• _Task objective_
Starting at the first line of the data below, repeat each line word for word up to and including the line with "TObject | TBoolean, TBoolean".
─── Data supplied
(** * typeorm-query-utils: condition compiler, boolean composer, sort order

    A shallow embedding of [src/parse-condition.ts] ([parseCondition]),
    [applyWhereConditionsQB] and [src/qb-apply-sort-order.ts]
    ([applySortOrderQB]), and the properties of the specification that
    are about them. *)

From Stdlib Require Import ZArith List Bool Ascii String Lia.
From Stdlib Require Import DecimalString.
Import ListNotations.
Local Open Scope string_scope.

Set Implicit Arguments.

(** ** JavaScript values *)

(** A JS number.  The code never computes with numbers: it asks for
    [typeof] and compares with the literal [1].  A double that is an
    integer is kept as that integer (both zeros as [0]); [NFraction w f] is
    the double [w + 0.f], [f] read as binary digits after the point, which
    is never an integer. *)
Inductive JsNumber : Type :=
| NInt (z : Z)
| NFraction (whole : Z) (fraction : positive)
| NNaN
| NInfinity (negative : bool).

(** The values a caller can hand over: the JSON-like values, [undefined]
    and [Date], and the bigints, symbols and functions, of which the code
    sees no more than their [typeof].  An object is the list of its own
    enumerable string-keyed properties in the engine's enumeration order;
    strings are sequences of Latin-1 code units. *)
#[warnings="-register-all"]
Inductive JsValue : Type :=
| JUndefined
| JNull
| JBool (b : bool)
| JNum (n : JsNumber)
| JStr (s : string)
| JDate (time : Z)
| JArr (items : list JsValue)
| JObj (props : list (string * JsValue))
| JBigInt (z : Z)
| JSymbol (description : string)
| JFunction (code : string).

Inductive JsType : Type :=
| TUndefined | TObject | TBoolean | TNumber | TString
| TBigInt | TSymbol | TFunction.

Definition typeof (v : JsValue) : JsType :=
  match v with
  | JUndefined => TUndefined
  | JNull => TObject
  | JBool _ => TBoolean
  | JNum _ => TNumber
  | JStr _ => TString
  | JDate _ => TObject
  | JArr _ => TObject
  | JObj _ => TObject
  | JBigInt _ => TBigInt
  | JSymbol _ => TSymbol
  | JFunction _ => TFunction
  end.

Definition JsType_eqb (s t : JsType) : bool :=
  match s, t with
  | TUndefined, TUndefined | TObject, TObject | TBoolean, TBoolean
  | TNumber, TNumber | TString, TString
  | TBigInt, TBigInt | TSymbol, TSymbol | TFunction, TFunction => true
  | _, _ => false
  end.

Definition Array_isArray (v : JsValue) : bool :=
  match v with JArr _ => true | _ => false end.

Definition instanceof_Date (v : JsValue) : bool :=
  match v with JDate _ => true | _ => false end.

(** [v === s] for a string literal [s] *)
Definition is_the_string (v : JsValue) (s : string) : bool :=
  match v with JStr x => String.eqb x s | _ => false end.

(** [v === undefined || v === null] *)
Definition is_nullish (v : JsValue) : bool :=
  match v with JUndefined | JNull => true | _ => false end.

(** [Object.keys] and [Object.entries] of a non-null value of type object
    that is not an array: keys come back as strings, a [Date] has no own
    enumerable property. *)
Definition Object_entries (v : JsValue) : list (JsValue * JsValue) :=
  match v with
  | JObj props => map (fun kv => (JStr (fst kv), snd kv)) props
  | _ => []
  end.

Definition Object_keys (v : JsValue) : list JsValue :=
  map fst (Object_entries v).

(** ** Strings *)

(** White space removed by [String.prototype.trim], within Latin-1. *)
Definition is_white_space (c : ascii) : bool :=
  let n := nat_of_ascii c in
  ((9 <=? n) && (n <=? 13) || (n =? 32) || (n =? 160))%nat.

Fixpoint trimStart (s : string) : string :=
  match s with
  | EmptyString => EmptyString
  | String c r => if is_white_space c then trimStart r else s
  end.
(** * Verification of [examples/cover_bot.py]

    A shallow embedding of the coverage-guided test-writing bot and the
    proofs of its specification's claims.

    Python [str] values are modelled as [string]; every [ascii] stands for
    the code point of the same number (0..255).  Python [int] line numbers
    are [Z].  The three collaborators whose code is not part of the example
    (the [text.prompt] template renderer, the completion service and the
    coverage engine) are parameters of the development. *)

From Stdlib Require Import ZArith Ascii String List Lia Sorting.Sorted.
From stdpp Require Import base strings list gmap sorting pretty.
Import ListNotations.

Local Open Scope string_scope.
Local Open Scope list_scope.

(** ** Python string methods used by the bot *)

Module Py.

(** Code points named in the sequel. *)
Definition LF  : ascii := "010"%char.
Definition CR  : ascii := "013"%char.
Definition TAB : ascii := "009"%char.
Definition SPC : ascii := " "%char.

Definition code (c : ascii) : nat := nat_of_ascii c.

(** The line boundaries of [str.splitlines]: \n \v \f \r \x1c \x1d \x1e
    and \x85 (the boundaries above code point 255 are outside the model). *)
Definition is_linebreak (c : ascii) : bool :=
  let n := code c in
  (((10 <=? n) && (n <=? 13)) || ((28 <=? n) && (n <=? 30))
   || (n =? 133))%nat.

(** [str.isspace] on one code point: \t..\r, \x1c..\x1f, space, \x85, \xa0. *)
Definition is_space (c : ascii) : bool :=
  let n := code c in
  (((9 <=? n) && (n <=? 13)) || ((28 <=? n) && (n <=? 32))
   || (n =? 133) || (n =? 160))%nat.

(** [cons_head c ls] puts [c] in front of the first string of [ls]. *)
Definition cons_head (c : ascii) (ls : list string) : list string :=
  match ls with
  | [] => [String c ""]
  | l :: ls' => String c l :: ls'
  end.

(** [s.splitlines()]: no empty last line after a final boundary, and
    "\r\n" is one boundary. *)
Fixpoint splitlines (s : string) : list string :=
  match s with
  | "" => []
  | String c s' =>
    if is_linebreak c then
      match s' with
      | String c' s'' =>
        if Ascii.eqb c CR && Ascii.eqb c' LF
        then "" :: splitlines s''
        else "" :: splitlines s'
      | "" => [""]
      end
    else cons_head c (splitlines s')
  end.

(** [s.startswith(p)]. *)
Fixpoint startswith (s p : string) {struct p} : bool :=
  match p, s with
  | "", _ => true
  | String a p', String b s' => Ascii.eqb a b && startswith s' p'
  | String _ _, "" => false
  end.

(** [s.split(sep)] for a non-empty [sep]: the pieces between the leftmost,
    non-overlapping occurrences of [sep].  [skip] counts the characters of
    an occurrence already matched that are still to be passed over. *)
Fixpoint split_go (sep : string) (skip : nat) (s : string) : list string :=
  match s with
  | "" => [""]
  | String c s' =>
    match skip with
    | S k => split_go sep k s'
    | O =>
      if startswith s sep
      then "" :: split_go sep (String.length sep - 1) s'
      else cons_head c (split_go sep 0 s')
    end
  end.

Definition split (s sep : string) : list string := split_go sep 0 s.

(** [s.count(sub)] for a non-empty [sub]: the number of non-overlapping
    occurrences, found left to right. *)
Fixpoint count_go (sub : string) (skip : nat) (s : string) : nat :=
  match s with
  | "" => 0
  | String c s' =>
    match skip with
    | S k => count_go sub k s'
    | O =>
      if startswith s sub
      then S (count_go sub (String.length sub - 1) s')
      else count_go sub 0 s'
    end
  end.

Definition count (s sub : string) : nat := count_go sub 0 s.

(** [s.lstrip()], [s.rstrip()] and [s.strip()]. *)
Fixpoint lstrip (s : string) : string :=
  match s with
  | "" => ""
  | String c s' => if is_space c then lstrip s' else s
  end.

Fixpoint rstrip (s : string) : string :=
  match s with
  | "" => ""
  | String c s' =>
    match rstrip s' with
    | "" => if is_space c then "" else String c ""
    | r => String c r
    end
  end.

Definition strip (s : string) : string := lstrip (rstrip s).
(** * mysql-sync-pro: row-diff synchronisation and change detection

    A shallow embedding of [src/sync.py], [utils/change_detector.py] and
    the loop body of [examples/full_real_time_sync.py].  Databases, state
    files, the log and the list of issued statements live in an explicit
    world that every effectful function threads; an exception is a
    result of the computation. *)

From Stdlib Require Import ZArith Ascii String.
From stdpp Require Import gmap strings list sorting pretty.

Local Open Scope Z_scope.
Local Open Scope string_scope.
Local Open Scope list_scope.

(** ** Scalar values and primary-key tuples *)

(** A column value as the driver hands it to Python: [None], an [int]
    or a [str]. *)
Inductive value :=
  | VNull
  | VInt (n : Z)
  | VStr (s : string).

#[global] Instance value_eq_dec : EqDecision value.
Proof. solve_decision. Defined.

#[global] Instance value_countable : Countable value.
Proof.
  refine (inj_countable'
    (fun v => match v with
              | VNull => inl ()
              | VInt n => inr (inl n)
              | VStr s => inr (inr s)
              end)
    (fun x => match x with
              | inl _ => VNull
              | inr (inl n) => VInt n
              | inr (inr s) => VStr s
              end) _).
  by intros [].
Defined.

(** [PKTuple = Tuple[object, ...]] *)
Abbreviation PKTuple := (list value).

(** Python's [<=] on two values of one class: integers by magnitude,
    strings by code points.  Python refuses to order values of different
    classes; a key column is typed and NOT NULL, so the values of one
    column never mix classes, and the order below only extends Python's
    to a total one (None, then integers, then strings). *)
Definition value_leb (a b : value) : bool :=
  match a, b with
  | VNull, _ => true
  | VInt _, VNull => false
  | VInt x, VInt y => (x <=? y)%Z
  | VInt _, VStr _ => true
  | VStr s, VStr t => String.leb s t
  | VStr _, _ => false
  end.

(** Tuple comparison: the first position where the two tuples differ
    decides; a proper prefix is smaller. *)
Fixpoint tuple_leb (p q : PKTuple) : bool :=
  match p, q with
  | [], _ => true
  | _ :: _, [] => false
  | a :: p', b :: q' =>
      if decide (a = b) then tuple_leb p' q' else value_leb a b
  end.

Definition tuple_le (p q : PKTuple) : Prop := tuple_leb p q = true.

#[global] Instance tuple_le_dec p q : Decision (tuple_le p q).
Proof. unfold tuple_le. apply _. Defined.

(** [sorted(xs)]: Python's sort is a stable merge sort. *)
Definition sorted (xs : list PKTuple) : list PKTuple :=
  merge_sort tuple_le xs.

(** ** The per-table plan (sync_table, the three [sorted(list(...))] lines) *)

Record SyncPlan := mkPlan {
  to_insert : list PKTuple;
  to_delete : list PKTuple;
  overlap : list PKTuple
}.

Definition diff_keys (local_pks prod_pks : gset PKTuple) : SyncPlan :=
  {| to_insert := sorted (elements (local_pks ∖ prod_pks));
     to_delete := sorted (elements (prod_pks ∖ local_pks));
     overlap := sorted (elements (local_pks ∩ prod_pks)) |}.

(** ** Exceptions and results *)

Inductive exn :=
  | ValueError (msg : string)
  | KeyError (key : string)
  | OperationalError
  | ProgrammingError
  | IntegrityError
  | SystemExit (code : Z).

(** [except Exception] does not catch [SystemExit]. *)
Definition is_Exception (e : exn) : bool :=
  match e with
  | SystemExit _ => false
  | _ => true
  end.

Inductive Res (A : Type) :=
  | Ok (a : A)
  | Raise (e : exn).
Arguments Ok {A} a.
Arguments Raise {A} e.

(** ** Schema catalog *)

Record Column := mkColumn {
  col_name : string;
  computed : bool
}.

Record Table := mkTable {
  name : string;
  columns : list Column;
  primary_key : list string
}.

(** A row mapping, column name to value ([dict(row)]). *)
Abbreviation Row := (gmap string value).

(** ** The databases *)

Record TableData := mkTableData {
  td_schema : Table;
  td_rows : list Row
}.

(** What [SHOW MASTER STATUS] does on a server: it is refused, it
    returns no row, or it returns the log file and the position. *)
Inductive MasterStatus :=
  | StatusDenied
  | StatusNoRow
  | StatusRow (file_name : string) (position : Z).

Record Database := mkDatabase {
  db_tables : gmap string TableData;
  fk_checks : bool;
  master_status : MasterStatus
}.

(** ** Statements sent to a server *)

Inductive stmt :=
  | SelectPKs (t : string) (pk_cols : list string)
  | SelectRows (t : string) (pk_cols : list string) (pks : list PKTuple)
  | SelectHashes (t : string) (pk_cols data_cols : list string) (pks : list PKTuple)
  | InsertStmt (t : string) (ignore : bool) (rows : list Row)
  | UpsertStmt (t : string) (rows : list Row) (update_cols : list string)
  | DeleteStmt (t : string) (pk_cols : list string) (pks : list PKTuple)
  | SetForeignKeyChecks (enabled : bool)
  | ShowMasterStatus
  | SetGroupConcatMaxLen
  | SelectContentQueries
  | SelectContentBytes
  | SelectQuickFingerprint (t : string) (pk_cols : list string)
  | ReflectSchema.

(** A statement that changes rows. *)
Definition is_mutation (s : stmt) : bool :=
  match s with
  | InsertStmt _ _ _ | UpsertStmt _ _ _ | DeleteStmt _ _ _ => true
  | _ => false
  end.

Definition is_fk_toggle (s : stmt) : bool :=
  match s with
  | SetForeignKeyChecks _ => true
  | _ => false
  end.

(** One statement as a server received it; [ev_ok] is false when it
    raised. *)
Record Event := mkEvent {
  ev_url : string;
  ev_stmt : stmt;
  ev_ok : bool
}.

Inductive Level := DEBUG | INFO | WARNING | ERROR | PRINT.

Inductive log_arg :=
  | AStr (s : string)
  | AInt (n : Z)
  | AExn (e : exn).

Record LogRecord := mkLog {
  log_level : Level;
  log_format : string;
  log_args : list log_arg
}.

(** ** The world

    [dbs] maps a connection URL to its database (an engine is its URL, so
    two engines on one URL share the data); [files] maps a state-file
    path to its text; [trace] lists the statements in the order they
    were sent; [faults] schedules server failures: every statement takes
    the head, and raises when it is [true]. *)
Record World := mkWorld {
  dbs : gmap string Database;
  files : gmap string string;
  trace : list Event;
  logs : list LogRecord;
  faults : list bool
}.

Definition M (A : Type) : Type := World → Res A * World.

#[global] Instance M_ret : MRet M := λ A a w, (Ok a, w).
──────
• _Completed task_
(** * typeorm-query-utils: condition compiler, boolean composer, sort order

    A shallow embedding of [src/parse-condition.ts] ([parseCondition]),
    [applyWhereConditionsQB] and [src/qb-apply-sort-order.ts]
    ([applySortOrderQB]), and the properties of the specification that
    are about them. *)

From Stdlib Require Import ZArith List Bool Ascii String Lia.
From Stdlib Require Import DecimalString.
Import ListNotations.
Local Open Scope string_scope.

Set Implicit Arguments.

(** ** JavaScript values *)

(** A JS number.  The code never computes with numbers: it asks for
    [typeof] and compares with the literal [1].  A double that is an
    integer is kept as that integer (both zeros as [0]); [NFraction w f] is
    the double [w + 0.f], [f] read as binary digits after the point, which
    is never an integer. *)
Inductive JsNumber : Type :=
| NInt (z : Z)
| NFraction (whole : Z) (fraction : positive)
| NNaN
| NInfinity (negative : bool).

(** The values a caller can hand over: the JSON-like values, [undefined]
    and [Date], and the bigints, symbols and functions, of which the code
    sees no more than their [typeof].  An object is the list of its own
    enumerable string-keyed properties in the engine's enumeration order;
    strings are sequences of Latin-1 code units. *)
#[warnings="-register-all"]
Inductive JsValue : Type :=
| JUndefined
| JNull
| JBool (b : bool)
| JNum (n : JsNumber)
| JStr (s : string)
| JDate (time : Z)
| JArr (items : list JsValue)
| JObj (props : list (string * JsValue))
| JBigInt (z : Z)
| JSymbol (description : string)
| JFunction (code : string).

Inductive JsType : Type :=
| TUndefined | TObject | TBoolean | TNumber | TString
| TBigInt | TSymbol | TFunction.

Definition typeof (v : JsValue) : JsType :=
  match v with
  | JUndefined => TUndefined
  | JNull => TObject
  | JBool _ => TBoolean
  | JNum _ => TNumber
  | JStr _ => TString
  | JDate _ => TObject
  | JArr _ => TObject
  | JObj _ => TObject
  | JBigInt _ => TBigInt
  | JSymbol _ => TSymbol
  | JFunction _ => TFunction
  end.

Definition JsType_eqb (s t : JsType) : bool :=
  match s, t with
  | TUndefined, TUndefined | TObject, TObject | TBoolean, TBoolean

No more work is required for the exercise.